By Carl Durrant, Senior Consultant, Avocado
In this three part series, I am taking you through Amazon Web Services (AWS) Config. It is a lesser known service from AWS but an incredibly powerful tool. In part one of the series, I went through how visibility is gained every time a configuration item is changed, the five features in which AWS Config is built upon and how to adapt it specifically to your needs.
In this second post, I am delving deeper into the key concepts of the service, the AWS Config timeline – my personal favourite part of this tool, and the rules for building up the base capability of recording all changes.
Key concepts
A Configuration Item is the core part of AWS Config. It is a point-in-time, representation of the configuration of a resource in AWS. It contains all the components that make-up a configuration item. There are five components that are captured in JSON format:
- Metadata – information about the Configuration Item such as Configuration Item ID, time when it was captured
- Common Attributes – resource attributes such as AWS Resource ID, AWS Resource Type
- Relationships – how the resource is related to other resources in the account i.e. EBS volume
- Current Configuration – information returned through a call to Describe or List API of the resource such as type of volume gp2 or standard
- Related events – the AWS CloudTrail events that are related to the current configuration of the resource i.e. AWS CloudTrail event ID (as GUID)
Once configured, AWS Config provides a resource inventory from which you can search for common resources. You can search for resources by tags, for example, if you wanted to show all items tagged under “production”. You start to then understand how powerful this tool can become from an audit and compliance perspective.
AWS Config timeline
As mentioned, the AWS Config timeline is my favourite part of this tool. Each block shown on the timeline is a configuration item and the details of each change is captured. The example below shows the changes (rules) added to a Security Group. If the item chosen was a long-lived EC2 Instance, over the lifetime of the instance it would allow us to do some very interesting time travel through all the changes made. You can also view all of the Instances relationships to other AWS resources. Relationships are automatically generated for you and are bi-directional. Changes made to any resource are also automatically propagated to create Configuration Items for related resources. Note that data shown in the timeline view maybe up to 10 minutes old.
Config Rules
For building up the base capability of recording all changes, AWS have introduced AWS Config Rules. This allows you to define a value that Configuration Items should be set to in order to then alert and/or take action if that value is changed. There are two types of Config Rules that check the validity of configurations recorded:
- AWS Managed Rules – prebuilt and defined for you by AWS
- Customer Managed Rules – custom rules you build in AWS Lambda (supported languages – Java, JavaScript, Python). These execute in your account and requires you to maintain them
There are also two methods of triggering actions based on Config Rules. A rule can be raised when relevant resources change and these changes can be scoped to a specific resource ID, tag or group. To give you an example of this, if a resource is created that is tagged with PRODUCTION, the Configuration item will immediately be evaluated and / or an action will be triggered if the item does not meet the required criteria.
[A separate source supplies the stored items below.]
(* ===== verification/Text.v ===== *)
(** * Text

    Rust strings as UTF-8 byte strings, and the parsing of integers and floats
    from text ([str::parse]). *)
From Stdlib Require Import ZArith Lia DecimalString DecimalZ DecimalPos SpecFloat.
From stdpp Require Import list.
From S2P Require Import Prelude Floats.

Local Open Scope Z_scope.

Definition byte_of (a : Ascii.ascii) : Z := Z.of_N (Ascii.N_of_ascii a).

Fixpoint bytes_of (s : string) : list Z :=
  match s with EmptyString => [] | String a s' => byte_of a :: bytes_of s' end.

(** First scalar value and the rest; continuation bytes carry six bits. *)
Definition split_char (s : string) : option (Z * string * string) :=
  match s with
  | EmptyString => None
  | String a s1 =>
      let b := byte_of a in
      if b <? 128 then Some (b, String a EmptyString, s1) else
      match s1 with
      | String a1 s2 =>
          let c1 := Z.land (byte_of a1) 63 in
          if b <? 224 then Some (Z.land b 31 * 64 + c1, String a (String a1 EmptyString), s2) else
          match s2 with
          | String a2 s3 =>
              let c2 := Z.land (byte_of a2) 63 in
              if b <? 240 then
                Some (Z.land b 15 * 4096 + c1 * 64 + c2, String a (String a1 (String a2 EmptyString)), s3)
              else
              match s3 with
              | String a3 s4 =>
                  Some (Z.land b 7 * 262144 + c1 * 4096 + c2 * 64 + Z.land (byte_of a3) 63,
                        String a (String a1 (String a2 (String a3 EmptyString))), s4)
              | _ => None
              end
          | _ => None
          end
      | _ => None
      end
  end.

(** The scalar values with the bytes that encode each; one byte of fuel per
    character suffices. *)
Fixpoint char_pieces (fuel : nat) (s : string) : list (Z * string) :=
  match fuel with
  | O => []
  | S fuel' => match split_char s with
               | Some (c, piece, rest) => (c, piece) :: char_pieces fuel' rest
               | None => []
               end
  end.

Definition pieces (s : string) : list (Z * string) := char_pieces (String.length s) s.
Definition chars (s : string) : list Z := map fst (pieces s).
Definition concat_pieces (l : list (Z * string)) : string :=
  fold_right (fun p s => String.append (snd p) s) EmptyString l.

Definition is_control (c : Z) : bool := (c <? 32) || ((127 <=? c) && (c <? 160)).

(** Unicode [White_Space]. *)
Definition is_whitespace (c : Z) : bool :=
  ((9 <=? c) && (c <=? 13)) || (c =? 32) || (c =? 133) || (c =? 160) || (c =? 5760) ||
  ((8192 <=? c) && (c <=? 8202)) || (c =? 8232) || (c =? 8233) || (c =? 8239) ||
  (c =? 8287) || (c =? 12288).

Fixpoint drop_while {A} (p : A -> bool) (l : list A) : list A :=
  match l with [] => [] | x :: l' => if p x then drop_while p l' else l end.

Definition white (p : Z * string) : bool := is_whitespace (fst p).
Definition str_trim_start (s : string) : string := concat_pieces (drop_while white (pieces s)).
Definition str_trim_end (s : string) : string :=
  concat_pieces (rev (drop_while white (rev (pieces s)))).
Definition str_trim (s : string) : string :=
  concat_pieces (rev (drop_while white (rev (drop_while white (pieces s))))).

Definition str_starts_with (s p : string) : bool := String.prefix p s.
Fixpoint str_contains (s p : string) : bool :=
  String.prefix p s || match s with EmptyString => false | String _ s' => str_contains s' p end.
Fixpoint str_ends_with (s p : string) : bool :=
  String.eqb s p || match s with EmptyString => false | String _ s' => str_ends_with s' p end.

(** [str::split(sep)] on a one-byte separator. *)
Fixpoint str_split (sep : Ascii.ascii) (s : string) : list string :=
  match s with
  | EmptyString => [EmptyString]
  | String a s' =>
      if Ascii.eqb a sep then EmptyString :: str_split sep s'
      else match str_split sep s' with
           | w :: ws => String a w :: ws
           | [] => [String a EmptyString]
           end
  end.

Notation ascii_nat := Ascii.ascii_of_nat.
Definition slash : Ascii.ascii := ascii_nat 47.

Definition is_empty_str (s : string) : bool := match s with EmptyString => true | _ => false end.

Lemma bytes_of_inj s1 s2 : bytes_of s1 = bytes_of s2 -> s1 = s2.
Proof.
  revert s2. induction s1 as [|a s1 IH]; intros [|b s2]; simpl; try done.
  intros [= Hab Hs]. f_equal; [|auto]. unfold byte_of in Hab.
  apply N2Z.inj in Hab. by rewrite <- (Ascii.ascii_N_embedding a), Hab, Ascii.ascii_N_embedding.
Qed.

Lemma bytes_of_length s : length (bytes_of s) = String.length s.
Proof. induction s; simpl; congruence. Qed.

Lemma prefix_contains s p : str_starts_with s p = true -> str_contains s p = true.
Proof. unfold str_starts_with. destruct s; simpl; intros ->; done. Qed.

Example chars_euro : chars (String (ascii_nat 226) (String (ascii_nat 130) (String (ascii_nat 172) "a"))) = [8364; 97].
Proof. vm_compute. reflexivity. Qed.
Example trim_both : str_trim "  a b  " = "a b"%stdpp.
Proof. vm_compute. reflexivity. Qed.
Example split_path : str_split slash "dol/text/trim" = ["dol"; "text"; "trim"]%stdpp.
Proof. vm_compute. reflexivity. Qed.

(** ** Integers *)
Definition plus_char : Ascii.ascii := ascii_nat 43.
Definition minus_char : Ascii.ascii := ascii_nat 45.
Definition parse_digits (s : string) : option Z := Z.of_uint <$> NilZero.uint_of_string s.
Definition checked_in (in_range : Z -> bool) (o : option Z) : option Z := z ← o; if in_range z then Some z else None.

(** [iN::from_str] *)
Definition parse_signed (in_range : Z -> bool) (s : string) : option Z :=
  checked_in in_range
    match s with
    | String c s' =>
        if Ascii.eqb c minus_char then Z.opp <$> parse_digits s'
        else if Ascii.eqb c plus_char then parse_digits s' else parse_digits s
    | EmptyString => None
    end.

(** [uN::from_str]: no minus sign, a plus sign is accepted. *)
Definition parse_unsigned (in_range : Z -> bool) (s : string) : option Z :=
  checked_in in_range
    match s with
    | String c s' => if Ascii.eqb c plus_char then parse_digits s' else parse_digits s
    | EmptyString => None
    end.

Definition parse_i128 : string -> option Z := parse_signed in_i128.
Definition parse_u128 : string -> option Z := parse_unsigned in_u128.
Definition parse_i32 : string -> option Z := parse_signed (fun z => (- 2 ^ 31 <=? z) && (z <? 2 ^ 31)).
Definition parse_u32 : string -> option Z := parse_unsigned (fun z => (0 <=? z) && (z <? 2 ^ 32)).
Definition parse_u8 : string -> option Z := parse_unsigned (fun z => (0 <=? z) && (z <? 2 ^ 8)).

(** ** Floats *)
Definition digit_char (c : Ascii.ascii) : bool := let b := byte_of c in (48 <=? b) && (b <=? 57).
Definition digit_number (c : Ascii.ascii) : Z := byte_of c - 48.

(** A run of digits, read into [f]'s accumulator: the result, how many digits
    there were, and the rest. *)
Fixpoint scan_digits (f : Z -> Z -> Z) (acc : Z) (count : Z) (s : string) : Z * Z * string :=
  match s with
  | String c s' => if digit_char c then scan_digits f (f acc (digit_number c)) (count + 1) s' else (acc, count, s)
  | EmptyString => (acc, count, EmptyString)
  end.
Definition append_digit (acc d : Z) : Z := 10 * acc + d.
(** The exponent stops growing once it is beyond every float. *)
Definition append_exponent (acc d : Z) : Z := if acc <? 65536 then 10 * acc + d else acc.

Definition is_char (n : nat) (c : Ascii.ascii) : bool := Ascii.eqb c (ascii_nat n).

Definition parse_sign (s : string) : bool * string :=
  match s with
  | String c s' => if Ascii.eqb c minus_char then (true, s') else if Ascii.eqb c plus_char then (false, s') else (false, s)
  | EmptyString => (false, EmptyString)
  end.

(** [e], a sign and digits, up to the end of the text. *)
Definition parse_exponent (s : string) : option Z :=
  match s with
  | EmptyString => Some 0
  | String c s' =>
      if is_char 101 c || is_char 69 c then
        let '(negative, s'') := parse_sign s' in
        let '(e, count, rest) := scan_digits append_exponent 0 0 s'' in
        if (0 <? count) && String.eqb rest EmptyString then Some (if negative then - e else e) else None
      else None
  end.

(** Digits with an optional point: mantissa and decimal exponent. *)
Definition parse_decimal (s : string) : option (Z * Z) :=
  let '(whole, n, rest) := scan_digits append_digit 0 0 s in
  let '(mantissa, k, rest) :=
    match rest with
    | String c rest' => if is_char 46 c then scan_digits append_digit whole 0 rest' else (whole, 0, rest)
    | EmptyString => (whole, 0, rest)
    end in
  if n + k =? 0 then None else e ← parse_exponent rest; Some (mantissa, e - k).

Section Round.
Context (fmt : FloatFormat).

Definition float_of_Z (z : Z) : Z := of_spec fmt 0 (binary_normalize (prec fmt) (emax fmt) z 0 false).

(** [mantissa * 10^exponent] with a sign. *)
Definition round_decimal (negative : bool) (mantissa exponent : Z) : Z :=
  match mantissa with
  | Zpos m =>
      if 0 <=? exponent then
        of_spec fmt 0 (binary_normalize (prec fmt) (emax fmt) ((if negative then -1 else 1) * (Zpos m * 10 ^ exponent)) 0 negative)
      else
        match 10 ^ (- exponent) with
        | Zpos d => of_spec fmt 0 (SFdiv (prec fmt) (emax fmt) (S754_finite negative m 0) (S754_finite false d 0))
        | _ => 0
        end
  | _ => sign_bit fmt negative
  end.

Definition lower_char (c : Ascii.ascii) : Ascii.ascii :=
  let b := byte_of c in if (65 <=? b) && (b <=? 90) then Ascii.ascii_of_N (Z.to_N (b + 32)) else c.
Fixpoint lower_ascii (s : string) : string :=
  match s with EmptyString => EmptyString | String c s' => String (lower_char c) (lower_ascii s') end.

(** The constant [NAN]. *)
Definition quiet_nan : Z := float_inf fmt + 2 ^ (fraction fmt - 1).

Definition parse_special (s : string) : option Z :=
  let s := lower_ascii s in
  if String.eqb s "inf" || String.eqb s "infinity" then Some (float_inf fmt)
  else if String.eqb s "nan" then Some quiet_nan else None.

(** [f32::from_str] and [f64::from_str] *)
Definition parse_float (s : string) : option Z :=
  let '(negative, s') := parse_sign s in
  match s' with
  | EmptyString => None
  | _ =>
      match parse_decimal s' with
      | Some (mantissa, exponent) => Some (round_decimal negative mantissa exponent)
      | None => (fun b => sign_bit fmt negative + b) <$> parse_special s'
      end
  end.
End Round.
Secondly, you can create rules that are triggered periodically to ensure that a threshold of a number of instances is not exceeded within a 4 hour period. AWS use the concept of an Evaluation which is the result of evaluating a Config Rule against a resource. The Rules section clearly shows compliance or non-compliance with your defined rules.
A subtle thing to note is that if you define a rule for a tag that contains a number of Configuration Items and link it to a Config Rule, it will only be compliant if all items are compliant.
Some example Config Rules could be:
- All attached EBS (Elastic Block Storage) volumes must be encrypted
- All Security Groups in an attached state should not have unrestricted access to port 22
- All Security Groups in an attached state should not have unrestricted access to these defined ports
- All resources being monitored must be tagged with this tag – tag:value
- AWS CloudTrail must be enabled
Creating your own rules allows you to codify and automate your own internal practices. This means you can build in your own customised and bespoke guidelines for security and compliance. AWS Partners are also writing rules that can be run in Lambda.
In part three of this post, I will explore the growing ecosystem of partners around AWS Config, how the service can protect you from a common security concern and the reports that it can generate to solve security queries.